15/12/2019 - Sorocaba - SP

Me apavora a ideia de uma cor decidida para cada estação. O café da manhã servido, religiosamente, às seis e meia rumo à mesma sequência de estações. Me soa incômoda a voz que ressoa sobre os hábitos já sepultados, confabulando com os inícios o mesmo trajeto de antigos começos.

Sou avessa às horas contadas em marcadores gregórios de tempo, fantasiando de felicidade a segurança iludida sobre o amanhã. É intempestiva a paisagem monótona dos lugares que já não suportam minha existência - donos de um pertencimento que já não me corresponde. A preguiça do movimento me gera formigações nos joelhos, tão sedentos pela correria a outros mundos. Outras dimensões e critérios a serem negligenciados.

Minha travessura de propósito talvez resida na inadimplência do chá tomado às cinco, que regula os acompanhamentos de gestos e salões a sediar os seus tédios. São tediosas as existências que fomentam o mesmo como uma alegoria travestida de serenidade. O lugar das novidades seduz meu amanhecer como uma criança que descobre a escrita às vésperas de ser alfabetizada na escola. Tão bonito é o aconchego dos temperamentos curiosos, sempre prontos a desabrochar inquietudes que nos fazem refletir e sair do lugar onde estamos.
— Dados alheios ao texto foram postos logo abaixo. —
(* ===== verification/BitMemory.v ===== *)
(** * Regions of bits in memory

    Memory as the bit-level serialization code sees it, the bit regions of
    libartbase/base/bit_memory_region.h with their loads, stores and chunked
    traversals, and the bit reader and writer with variable-length integers. *)

From Stdlib Require Import ZArith Lia Bool List.
From stdpp Require Import base numbers list option.
From S2P Require Import Prelude BitUtils.

Open Scope Z_scope.
Open Scope art_scope.

(** ** Memory

    A partial map from addresses to bytes; an access outside the domain is a
    fault, [None]. Words are little-endian. *)

Definition memory : Type := Z -> option Z.

Definition mwrite (m : memory) (a v : Z) : option memory :=
  match m a with
  | Some _ => Some (fun x => if x =? a then Some (u8 v) else m x)
  | None => None
  end.

(** The [n]-byte word at [a]. *)
Fixpoint mload (n : nat) (m : memory) (a : Z) : option Z :=
  match n with
  | O => Some 0
  | S n' => b ← m a; r ← mload n' m (a + 1); Some (u8 b + 256 * r)
  end.

Fixpoint mstore (n : nat) (m : memory) (a v : Z) : option memory :=
  match n with
  | O => Some m
  | S n' => m ← mwrite m a v; mstore n' m (a + 1) (Z.shiftr v 8)
  end.

Definition kBitsPerByte : Z := 8.
Definition kPageSize : Z := 4096.
Definition kSizeMax : Z := 2 ^ 64 - 1.

(** [memory_region.h] *)
Record MemoryRegion := mkMemoryRegion { pointer_ : Z; size_ : Z }.

Definition size_in_bytes_bits (r : MemoryRegion) : Z := u64 (size_ r * kBitsPerByte).

(** ** Bit regions *)

Record BitMemoryRegion := mkBitMemoryRegion { region_data_ : Z; region_bit_start_ : Z; region_bit_size_ : Z }.

Definition BitMemoryRegion_default : BitMemoryRegion := mkBitMemoryRegion 0 0 0.

(** The data pointer is normalized to a page; [bit_start] may be negative. *)
Definition BitMemoryRegion_create (data bit_start bit_size : Z) : BitMemoryRegion :=
  let data_ := RoundDown 64 (u64 (data + Z.shiftr bit_start 3)) kPageSize in
  mkBitMemoryRegion data_ (u64 (bit_start + kBitsPerByte * (data - data_))) bit_size.

Definition BitMemoryRegion_of (region : MemoryRegion) : BitMemoryRegion :=
  BitMemoryRegion_create (pointer_ region) 0 (size_in_bytes_bits region).

Definition IsValid (r : BitMemoryRegion) : bool := negb (region_data_ r =? 0).

Definition region_data (r : BitMemoryRegion) : option Z :=
  DCHECK (IsAligned kBitsPerByte (region_bit_start_ r));
  Some (region_data_ r + region_bit_start_ r / kBitsPerByte).

Definition size_in_bits (r : BitMemoryRegion) : Z := region_bit_size_ r.

Definition Region_Resize (r : BitMemoryRegion) (bit_size : Z) : BitMemoryRegion :=
  mkBitMemoryRegion (region_data_ r) (region_bit_start_ r) bit_size.

Definition Subregion (r : BitMemoryRegion) (bit_offset bit_length : Z) : option BitMemoryRegion :=
  DCHECK (bit_offset <=? region_bit_size_ r);
  DCHECK (bit_length <=? region_bit_size_ r - bit_offset);
  Some (mkBitMemoryRegion (region_data_ r) (u64 (region_bit_start_ r + bit_offset)) bit_length).

Definition Subregion_from (r : BitMemoryRegion) (bit_offset : Z) : option BitMemoryRegion :=
  DCHECK (bit_offset <=? region_bit_size_ r);
  Some (mkBitMemoryRegion (region_data_ r) (u64 (region_bit_start_ r + bit_offset)) (region_bit_size_ r - bit_offset)).

Definition BitMemoryRegion_sub (region : MemoryRegion) (bit_offset bit_length : Z) : option BitMemoryRegion :=
  Subregion (BitMemoryRegion_of region) bit_offset bit_length.

Definition LoadBit (m : memory) (r : BitMemoryRegion) (bit_offset : Z) : option bool :=
  DCHECK (bit_offset <? region_bit_size_ r);
  let index := u64 (region_bit_start_ r + bit_offset) / kBitsPerByte in
  let shift := u64 (region_bit_start_ r + bit_offset) mod kBitsPerByte in
  b ← m (region_data_ r + index);
  Some (negb (Z.land (Z.shiftr b shift) 1 =? 0)).

(** [byte &= ~clear; byte |= set]. *)
Definition clear_and_set (m : memory) (a clear set : Z) : option memory :=
  b ← m a;
  m ← mwrite m a (Z.land b (Z.lnot clear));
  b ← m a;
  mwrite m a (Z.lor b set).

Definition StoreBit (m : memory) (r : BitMemoryRegion) (bit_offset : Z) (value : bool) : option memory :=
  DCHECK (bit_offset <? region_bit_size_ r);
  let index := u64 (region_bit_start_ r + bit_offset) / kBitsPerByte in
  let shift := u64 (region_bit_start_ r + bit_offset) mod kBitsPerByte in
  m ← clear_and_set m (region_data_ r + index) (Z.shiftl 1 shift) (Z.shiftl (Z.b2z value) shift);
  v ← LoadBit m r bit_offset;
  DCHECK (Bool.eqb value v);
  Some m.

(** [LoadBits<Result>], for an unsigned [Result] of [w] bits. *)
Definition LoadBits (w : Z) (m : memory) (r : BitMemoryRegion) (bit_offset bit_length : Z) : option Z :=
  DCHECK (IsAligned (w / 8) (region_data_ r));
  DCHECK (bit_offset <=? region_bit_size_ r);
  DCHECK (bit_length <=? region_bit_size_ r - bit_offset);
  DCHECK (bit_length <=? w);
  if bit_length =? 0 then Some 0
  else
    let index := u64 (region_bit_start_ r + bit_offset) / w in
    let shift := u64 (region_bit_start_ r + bit_offset) mod w in
    word ← mload (Z.to_nat (w / 8)) m (region_data_ r + (w / 8) * index);
    let value := Z.shiftr word shift in
    extra ← mload (Z.to_nat (w / 8)) m (region_data_ r + (w / 8) * (index + (shift + (bit_length - 1)) / w));
    let clear := wrap w (Z.shiftl (Z.shiftl (2 ^ w - 1) 1) (bit_length - 1)) in
    Some (wrap w (Z.land (Z.lor value (Z.shiftl extra (Z.land (w - shift) (w - 1)))) (Z.lnot clear))).

(** The loop over the bytes after the first one. *)
Fixpoint store_bits_loop (fuel : nat) (m : memory) (data mask value bit_length i finished_bits : Z) : option memory :=
  if finished_bits <? bit_length then
    match fuel with
    | O => None
    | S fuel' =>
        m ← clear_and_set m (data + i) (Z.shiftr mask finished_bits) (Z.shiftr value finished_bits);
        store_bits_loop fuel' m data mask value bit_length (i + 1) (finished_bits + kBitsPerByte)
    end
  else Some m.

Definition StoreBits (m : memory) (r : BitMemoryRegion) (bit_offset value bit_length : Z) : option memory :=
  DCHECK (bit_offset <=? region_bit_size_ r);
  DCHECK (bit_length <=? region_bit_size_ r - bit_offset);
  DCHECK (bit_length <=? 64);
  DCHECK (value <=? MaxInt_unsigned 64 bit_length);
  if bit_length =? 0 then Some m
  else
    let mask := Z.shiftr kSizeMax (64 - bit_length) in
    let index := u64 (region_bit_start_ r + bit_offset) / kBitsPerByte in
    let shift := u64 (region_bit_start_ r + bit_offset) mod kBitsPerByte in
    let data := region_data_ r + index in
    m ← clear_and_set m data (u64 (Z.shiftl mask shift)) (u64 (Z.shiftl value shift));
    m ← store_bits_loop 8 m data mask value bit_length 1 (kBitsPerByte - shift);
    v ← LoadBits 64 m r bit_offset bit_length;
    DCHECK (value =? v);
    Some m.

(** ** Traversal in chunks

    The visitor threads a state [S] that determines the memory, and returns
    whether to go on. *)

Section Chunks.

Context {S : Type} (mem : S -> memory) (visitor : Z -> Z -> Z -> S -> option (S * bool)).

Definition kChunkSize : Z := 64.

(** Clears the bits from [n] on. *)
Definition low_bits (value n : Z) : Z := Z.land value (u64 (Z.lnot (u64 (Z.shiftl kSizeMax n)))).

Fixpoint visit_chunks_loop (fuel : nat) (data offset remaining_bits : Z) (s : S) : option (S * bool) :=
  if kChunkSize <=? remaining_bits then
    match fuel with
    | O => None
    | Datatypes.S fuel' =>
        value ← mload 8 (mem s) data;
        '(s, go_on) ← visitor offset kChunkSize value s;
        if negb go_on then Some (s, false)
        else visit_chunks_loop fuel' (data + 8) (offset + kChunkSize) (remaining_bits - kChunkSize) s
    end
  else if negb (remaining_bits =? 0) then
    word ← mload 8 (mem s) data;
    '(s, go_on) ← visitor offset remaining_bits (low_bits word remaining_bits) s;
    if negb go_on then Some (s, false) else Some (s, true)
  else Some (s, true).

Definition VisitChunks (r : BitMemoryRegion) (s : S) : option (S * bool) :=
  let remaining_bits := region_bit_size_ r in
  if remaining_bits =? 0 then Some (s, true)
  else
    DCHECK (IsAligned 8 (region_data_ r));
    let bit_start := region_bit_start_ r in
    let data := region_data_ r + 8 * (bit_start / kChunkSize) in
    let fuel := Z.to_nat (remaining_bits / kChunkSize) in
    if negb (bit_start mod kChunkSize =? 0) then
      let leading_bits := kChunkSize - bit_start mod kChunkSize in
      word ← mload 8 (mem s) data;
      let value := Z.shiftr word (bit_start mod kChunkSize) in
      let '(leading_bits, value) :=
        if remaining_bits <? leading_bits then (remaining_bits, low_bits value remaining_bits)
        else (leading_bits, value) in
      '(s, go_on) ← visitor 0 leading_bits value s;
      if negb go_on then Some (s, false)
      else visit_chunks_loop fuel (data + 8) leading_bits (remaining_bits - leading_bits) s
    else visit_chunks_loop fuel data 0 remaining_bits s.

End Chunks.

Definition StoreChunk (m : memory) (r : BitMemoryRegion) (bit_offset value bit_length : Z) : option memory :=
  if bit_length =? 64 then
    DCHECK (IsAligned 64 (u64 (region_bit_start_ r + bit_offset)));
    let data := region_data_ r + u64 (region_bit_start_ r + bit_offset) / kBitsPerByte in
    DCHECK (IsAligned 8 data);
    mstore 8 m data value
  else StoreBits m r bit_offset value bit_length.

(** [CopyBits], [AndBits], [OrBits] and [XorBits] differ in the value they
    store in place of the chunk [value]. *)
Definition combine_bits (op : Z -> Z -> Z) (m : memory) (r src : BitMemoryRegion) : option memory :=
  DCHECK (size_in_bits r =? size_in_bits src);
  '(m, _) ← VisitChunks (fun m => m)
    (fun offset num_bits value m =>
       v ← LoadBits 64 m src offset num_bits; m ← StoreChunk m r offset (op value v) num_bits; Some (m, true)) r m;
  Some m.

Definition CopyBits : memory -> BitMemoryRegion -> BitMemoryRegion -> option memory := combine_bits (fun _ v => v).
Definition AndBits : memory -> BitMemoryRegion -> BitMemoryRegion -> option memory := combine_bits Z.land.
Definition OrBits : memory -> BitMemoryRegion -> BitMemoryRegion -> option memory := combine_bits Z.lor.
Definition XorBits : memory -> BitMemoryRegion -> BitMemoryRegion -> option memory := combine_bits Z.lxor.

Definition PopCount (m : memory) (r : BitMemoryRegion) : option Z :=
  '(result, _) ← VisitChunks (fun _ => m) (fun _ _ value result => Some (u64 (result + POPCOUNT 64 value), true)) r 0;
  Some result.

Definition PopCount_range (m : memory) (r : BitMemoryRegion) (bit_offset bit_length : Z) : option Z :=
  r ← Subregion r bit_offset bit_length; PopCount m r.

Definition HasAllBitsClear (m : memory) (r : BitMemoryRegion) : option bool :=
  '(_, all) ← VisitChunks (fun _ => m) (fun _ _ value u => Some (u, value =? 0)) r tt;
  Some all.

Definition HasSomeBitSet (m : memory) (r : BitMemoryRegion) : option bool :=
  b ← HasAllBitsClear m r; Some (negb b).

Definition HasSomeBitSet_range (m : memory) (r : BitMemoryRegion) (bit_offset bit_length : Z) : option bool :=
  r ← Subregion r bit_offset bit_length; HasSomeBitSet m r.

Definition Compare (m : memory) (lhs rhs : BitMemoryRegion) : option Z :=
  if negb (size_in_bits lhs =? size_in_bits rhs) then Some (if size_in_bits lhs <? size_in_bits rhs then -1 else 1)
  else
    '(result, equals) ← VisitChunks (fun _ => m)
      (fun offset num_bits lhs_value result =>
         rhs_value ← LoadBits 64 m rhs offset num_bits;
         if lhs_value =? rhs_value then Some (result, true)
         else
           let bit := CTZ (Z.lxor lhs_value rhs_value) in
           Some (if negb (Z.land (Z.shiftr rhs_value bit) 1 =? 0) then 1 else -1, false)) lhs 0;
    DCHECK (Bool.eqb equals (result =? 0));
    Some result.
Meu diploma mais importante está estampado em uma folha em branco. Sou filha do vento que não teme novas direções e que segue existindo graças à disposição de descobrir outros formatos e possibilidades de ser e estar no mundo. De ilusões envelhecidas, formam-se os percalços dos caminhos, que se corrompem pela ideia secular de roteiros estabelecidos.

Me apavoro cada vez mais quando esbarro com uma juventude caquética pelas virtudes institucionalizadas. De discursos inflamados de pura arrogância revestida de coragem. Os lençóis brancos a provar uma disciplina comprada existem para servir aos protestos de conveniência. Não tenho paciência para pessoas convenientes. O escracho da hipocrisia chegou aos prédios universitários e aos guetos de origem nobre. É militar a rebeldia sem o combustível da contracultura, parente daquela que já nos desperta saudosismos à tropicália.

Devo sofrer de espasmos de ação por ficar verdadeiramente preocupada com o estancamento das andanças. A garrafa de leite à espreita na porta da geladeira, cumprindo o ritual de um dia nascido para ser como ontem. E seguir sendo o de amanhã. Sofro, quem sabe, do vício de galantear as exceções, nutrindo o hábito promíscuo de mudar regularmente as lentes que revestem meus olhos. 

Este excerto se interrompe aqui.